(** [morecore] fails exactly when the kernel cannot give the memory. *)
Lemma morecore_ok h L al nu :
  heap_ok h L al -> 1 <= nu < 2 ^ 28 ->
  let nu' := Z.max nu 4096 in
  (lim h < brk h + 8 * nu' -> morecore nu h = Ok 0 h) /\
  (brk h + 8 * nu' <= lim h ->
   exists h' L', morecore nu h = Ok (freep h') h' /\ heap_ok h' L' al /\
     units L' = units L + nu' /\ brk h' = brk h + 8 * nu' /\ base h' = base h /\ lim h' = lim h /\
     (exists b, b ∈ L' /\ nu <= b.2) /\ (length L' <= S (length L))%nat).
Proof.
  intros Hok Hnu nu'. unfold morecore.
  replace (if nu <? 4096 then 4096 else nu) with nu' by (unfold nu'; case_match; lia).
  unfold sizeof_Header, sbrk. rewrite i32_id by lia. split; intros Hlim.
  { msimpl. by rewrite (proj2 (Z.leb_gt _ _)) by lia. }
  pose proof (ok_brk _ _ _ Hok) as (?&?&?).
  destruct (grown_ok h L al nu' Hok ltac:(lia) Hlim) as [Hnl Hok1].
  destruct (free_ok _ _ (brk h) nu' (lookup_insert_eq _ _ _) L Hok1)
    as (h2 & L2 & Hf & Hok2 & Hu & E1 & E2 & E3 & (b & Hb' & Hb2') & Hlen).
  exists h2, L2. rewrite delete_insert_id in Hok2 by done. split.
  - erewrite bind_ok by (rewrite (proj2 (Z.leb_le _ _)) by lia; reflexivity).
    rewrite (proj2 (Z.eqb_neq _ _)) by lia.
    assert (Hs1 : store_size (brk h) nu' (set_brk (brk h + nu' * 8) h) = Ok tt (grown h nu')) by done.
    mrun. done.
  - split_and!; auto; try (rewrite ?E1, ?E2, ?E3; simpl; lia). exists b. split; [done|]. lia.
Qed.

Your objective:
Your output should be the lines from the one with "unfold sizeof_Header, sbrk." through the end of the records above, copied exactly.

Answer box:
  unfold sizeof_Header, sbrk. rewrite i32_id by lia. split; intros Hlim.
  { msimpl. by rewrite (proj2 (Z.leb_gt _ _)) by lia. }
  pose proof (ok_brk _ _ _ Hok) as (?&?&?).
  destruct (grown_ok h L al nu' Hok ltac:(lia) Hlim) as [Hnl Hok1].
  destruct (free_ok _ _ (brk h) nu' (lookup_insert_eq _ _ _) L Hok1)
    as (h2 & L2 & Hf & Hok2 & Hu & E1 & E2 & E3 & (b & Hb' & Hb2') & Hlen).
  exists h2, L2. rewrite delete_insert_id in Hok2 by done. split.
  - erewrite bind_ok by (rewrite (proj2 (Z.leb_le _ _)) by lia; reflexivity).
    rewrite (proj2 (Z.eqb_neq _ _)) by lia.
    assert (Hs1 : store_size (brk h) nu' (set_brk (brk h + nu' * 8) h) = Ok tt (grown h nu')) by done.
    mrun. done.
  - split_and!; auto; try (rewrite ?E1, ?E2, ?E3; simpl; lia). exists b. split; [done|]. lia.
Qed.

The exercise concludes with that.